NO PHYSICAL EVIDENCE!
I REPEAT: PHYSICAL EVIDENCE!
NO DNA EVIDENCE!
Yes, he might have been a punk and he was running with some bad dudes. But you forgot the fact that the person who reported Davis to the police in the first place was with Davis that day, and was the person who first accosted and beat that homeless man.
Also,you might want to check on your facts regarding the gun:
"One of the state's key claims at trial was that the same gun used to shoot Officer MacPhail was also used in the first of two shootings earlier that evening in another neighborhood known as Cloverdale--and that this 'fact' implicates Mr. Davis -- has now been called into serious doubt. The state attempted to link the two crimes based on 'expert' findings. The state had a ballistics examiner, Roger Parian, testify that there was enough similarities between a bullet fired in Cloverdale and a bullet removed from the officer's body that the bullets may have been fired from the same gun...
The state's 'same gun' theory is no longer viable. A new report prepared by the Georgia Bureau of Investigation years later at the request of the Board of Pardons and Paroles showed that the markings on the two bullets are insufficient to determine that they were fired from the same gun. Former Georgia Bureau of Investigation firearms examiner Christopher Robinson confirms that the 2007 GBI reports show that the state's 'same gun' testimony at trial was 'inaccurate and misleading.' and that the 2007 GBI report 'indicates that it is impossible to tell whether the bullets were fired from the same firearm."”
There is a very good chance that the guy who fingered Davis was the actual trigger man.
But it doesn't matter now, does it?
Go read Infidel753 on this subject.
(Radical Redneck: Stay away from this blog. You're too stupid to understand how grindingly stupid you are.)
UPDATE II: 10:22 pm --Supreme Court denied the stay of execution.
UPDATE I: 7:12 pm -- Execution delayed. Waiting for Supreme Court to decide if they will issue a stay of execution.
Cross-posted: By (O)CT(O)PUS, The Swash Zone:
According to The Innocence Project, 273 ex-felons in American prisons have been exonerated through the use of DNA testing - including 17 who have served time on death row. In theory, our justice system is based on an assumption of innocence until proven guilty beyond a reasonable doubt. However, once you have been found guilty, the burden of proof is reversed: You must prove your innocence to a Byzantine bureaucracy before justice is finally served. Of those 273 wrongful convictions, innocent victims of a flawed justice system served an average of 13 years in prison before exoneration and release. Thirteen years! For crimes they did not commit! Attributable to false testimony. Faulty evidence! Police coercion! And/or prosecutorial abuse!
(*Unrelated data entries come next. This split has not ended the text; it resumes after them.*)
(* ===== verification/VibefsCrash.v ===== *)
(** * vibefs: commits are atomic

    A commit on a disk without faults makes the volume's state the one mount reads
    back.  On a device whose calls may fail, and which may lose power after any of
    them, mount finds the state before the commit or the state after it. *)

From stdpp Require Import base strings numbers gmap list sorting.
From S2P Require Import Prelude Bytes Crc Buf FsError Vibefs VibefsCommit VibefsLayout VibefsSort VibefsVol.
From S2P Require Import VibefsBlocks VibefsDisk VibefsTree VibefsInodeTree VibefsProtocol VibefsFiles VibefsMount VibefsImage VibefsDurable.
Import VibefsCommit.

Local Open Scope Z_scope.

#[local] Opaque fit.

(** ** Writing lists of blocks *)
Lemma put_blocks_snoc W b x m b' : put_blocks (W ++ [(b, x)]) m b' = put_block (put_blocks W m) b x b'.
Proof. unfold put_blocks. by rewrite fold_left_app. Qed.
Lemma put_blocks_app W W' m : put_blocks (W ++ W') m = put_blocks W' (put_blocks W m).
Proof. unfold put_blocks. by rewrite fold_left_app. Qed.
Lemma put_blocks_out W m b : b ∉ map fst W → put_blocks W m b = m b.
Proof.
  induction W as [|[b' x] W IH] using rev_ind; intros Hb; [done|]. rewrite put_blocks_snoc. unfold put_block.
  rewrite map_app in Hb. destruct (Z.eqb_spec b b') as [->|]; [set_solver|]. apply IH. set_solver.
Qed.
Lemma put_blocks_in W m b x : NoDup (map fst W) → (b, x) ∈ W → put_blocks W m b = x.
Proof.
  induction W as [|[b' y] W IH] using rev_ind; intros Hn Hb; [by apply elem_of_nil in Hb|]. rewrite put_blocks_snoc. unfold put_block.
  rewrite map_app in Hn. apply NoDup_app in Hn as (Hn & Hd & _). apply elem_of_app in Hb as [Hb|[= -> ->]%list_elem_of_singleton].
  - destruct (Z.eqb_spec b b') as [->|]; [|by apply IH]. exfalso. apply (Hd b'); [|left]. apply list_elem_of_fmap. by exists (b', x).
  - by rewrite Z.eqb_refl.
Qed.
Lemma apply_writes W m : apply_events (writes W) m = put_blocks W m.
Proof. unfold apply_events, put_blocks, writes. revert m. induction W as [|w W IH]; intros m; [done|]. cbn. by rewrite IH. Qed.

Lemma new_blocks_nodup v A W abuf sbuf iroot v1 ikids rs T abno g :
  new_image v A W abuf sbuf iroot v1 ikids rs T abno g →
  NoDup (map fst (W ++ [(abno, abuf)])) ∧ map fst (W ++ [(abno, abuf)]) ⊆ A.
Proof.
  intros Hnew. pose proof (ni_tree _ _ _ _ _ _ _ _ _ _ _ _ Hnew) as (HA & HW & _).
  pose proof (ni_fresh _ _ _ _ _ _ _ _ _ _ _ _ Hnew) as [Hnd _]. rewrite map_app. cbn [map fst].
  rewrite HW, <-Permutation_cons_append, <-HA. done.
Qed.

(** ** What the commit keeps *)

(** The volume [v'] is [v] one generation on: the same names and files, and data
    blocks with the same reference counts. *)
Record next_state (v v' : Vol) : Prop := {
  ns_generation : v_generation v' = v_generation v + 1;
  ns_nblocks : v_nblocks v' = v_nblocks v;
  ns_next_ino : v_next_ino v' = v_next_ino v;
  ns_root_ino : v_root_ino v' = v_root_ino v;
  ns_flags : v_flags v' = v_flags v;
  ns_uuid : v_uuid v' = v_uuid v;
  ns_label : v_label v' = v_label v;
  ns_snaps : v_snaps v' = v_snaps v;
  ns_inodes : map unrooted (used_inodes v') ≡ₚ map unrooted (used_inodes v);
  ns_dents : used_dents v' ≡ₚ used_dents v;
  ns_refc : ∀ b, 2 ≤ b < v_nblocks v → b ∉ old_meta v ++ dropped v → b ∉ old_meta v' → refc_of v' b = refc_of v b;
}.

(** The volume [b] is [a] as far as its state on disk goes. *)
Record same_fs (a b : Vol) : Prop := {
  sf_super : super_of b = super_of a;
  sf_inodes : used_inodes b ≡ₚ used_inodes a;
  sf_dents : used_dents b ≡ₚ used_dents a;
  sf_meta : old_meta b ≡ₚ old_meta a;
  sf_refc : ∀ i, 0 ≤ i < v_nblocks a → refc_of b i = refc_of a i;
  sf_bitmap : take (Z.to_nat (div_ceil (v_nblocks a) 8)) (v_bitmap b) = take (Z.to_nat (div_ceil (v_nblocks a) 8)) (v_bitmap a);
}.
Troy Anthony Davis is scheduled for execution later today. He was convicted in the murder of Savannah police officer Mark MacPhail, who was working part-time as a security guard when he intervened between several men having an argument in a parking lot. One of the men, Sylvester Coles, implicated Davis in the killing. No murder weapon was ever found, and no physical evidence linked Davis to the crime.
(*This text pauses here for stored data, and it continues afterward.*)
(* ===== verification/Platform.v ===== *)
(** What the Workers runtime provides and the program only calls: the WHATWG
    URL parser and Web Crypto. Each is an interface, a class whose instance is
    an argument of the definitions that use it; [toy_url] and [toy_crypto] are
    instances to run the definitions with. *)
From S2P Require Import Prelude JsString.

(** The components of a parsed [URL] the program reads. *)
Record URL : Type := mkURL {
  url_href : string;
  url_origin : string;
  url_protocol : string;
  url_username : string;
  url_password : string;
  url_host : string;
  url_hostname : string;
  url_pathname : string;
  url_search : string;
  url_hash : string
}.

(** [new URL(s)] and [new URL(s, base)], [None] where it throws;
    [url.searchParams.get(name)]; [encodeURIComponent]. *)
Class UrlParser : Type := {
  parseURL : string -> option URL;
  resolveURL : string -> string -> option URL;
  searchParam : URL -> string -> option string;
  encodeURIComponent : string -> string
}.

(** The digests and keyed hashes of Web Crypto, on the strings the program
    passes: SHA-256 in hexadecimal, PBKDF2 of a password under a salt, and
    HMAC under a key. *)
Class WebCrypto : Type := {
  sha256Hex : string -> string;
  pbkdf2 : string -> list Z -> list Z;
  hmacSha256 : string -> list Z -> list Z
}.

(** [String.prototype.localeCompare], the collation of the runtime's locale, and
    the same with sensitivity base (no case, no accents). What a caller that
    sorts with it relies on is that it is a total preorder. *)
Class Collation : Type := {
  localeCompare : string -> string -> Z;
  localeCompareBase : string -> string -> Z
}.
Class LawfulCollation (C : Collation) : Prop := { localeCompare_order :: Comparator localeCompare }.

(** ** Instances that run *)

(** Collation by character codes. *)
Definition code_collation : Collation :=
  {| localeCompare := by_code; localeCompareBase := fun a b => by_code (toLowerCase a) (toLowerCase b) |}.

Lemma code_collation_lawful : LawfulCollation code_collation.
Proof. constructor. apply strict_cmp_comparator, by_code_strict. Qed.

(** Enough of a URL parser for addresses of the form [scheme://host/rest]. *)
Definition toy_parse (s : string) : option URL :=
  match split_on "/" s with
  | scheme :: ""%string :: host :: rest =>
      let name := toLowerCase host in
      if String.eqb name "" then None
      else Some (mkURL (scheme +:+ "//" +:+ name +:+ "/" +:+ join "/" rest) (scheme +:+ "//" +:+ name) scheme "" ""
                   name (default name (head (split_on ":" name))) ("/" +:+ join "/" rest) "" "")
  | _ => None
  end.

Definition toy_url : UrlParser :=
  {| parseURL := toy_parse;
     resolveURL := fun s base => if startsWith s "/" then toy_parse (base +:+ s) else toy_parse s; searchParam := fun _ _ => None; encodeURIComponent := fun s => s |}.

Definition toy_crypto : WebCrypto :=
  {| sha256Hex := fun s => "h" +:+ s; pbkdf2 := fun _ salt => salt; hmacSha256 := fun _ bytes => bytes |}.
Years later, 7 of the original 9 witnesses who linked Davis to the killing recanted all or part of their stories. New witnesses implicated Coles in the crime. State and federal appeals courts found those recantations unpersuasive and declared that Davis had failed to provide sufficient proof of innocence [my bold].
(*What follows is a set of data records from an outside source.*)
(* ===== verification/Db.v ===== *)
(** The database: the rows of the tables the modelled code reads and writes,
    and the queries of src/cloudflare-control/src/db.ts those components share.

    A table is the list of its rows in insertion order. A query is a function
    of the tables; a statement that writes returns the new database. A row
    keeps the columns the modelled code reads. *)
From S2P Require Import Prelude JsString.

Inductive UserRole : Type := super_admin | org_admin.
Inductive TenantStatus : Type := active | pending | rejected | suspended.
Inductive KioskMode : Type := portal | single_url.
Inductive LicensePlan : Type := education | evaluation | subscriber | commercial.
Inductive UpdateChannel : Type := stable | beta.
Inductive TenantUserRole : Type := tu_org_admin | tu_sub_admin | tu_operator | tu_assistant | tu_content_manager.

#[export] Instance UserRole_eq_dec : EqDecision UserRole.
Proof. solve_decision. Defined.
#[export] Instance TenantStatus_eq_dec : EqDecision TenantStatus.
Proof. solve_decision. Defined.
#[export] Instance KioskMode_eq_dec : EqDecision KioskMode.
Proof. solve_decision. Defined.
#[export] Instance LicensePlan_eq_dec : EqDecision LicensePlan.
Proof. solve_decision. Defined.
#[export] Instance UpdateChannel_eq_dec : EqDecision UpdateChannel.
Proof. solve_decision. Defined.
Among those who petitioned the courts for a new trial or evidentiary hearing: Amnesty International, NAACP, former President Jimmy Carter, Al Sharpton, Pope Benedict XVI, Desmond Tutu, former Georgia Congressman Bob Barr, and former FBI Director and Judge William Sessions.
One would think a continuing search for truth and justice should take precedence over a lust for revenge. However, once convicted, you are presumed guilty until proven innocent beyond a reasonable doubt. Yesterday, the Georgia Board of Pardons and Paroles denied Troy Anthony Davis a petition of clemency. His execution is scheduled for 7:00 PM today.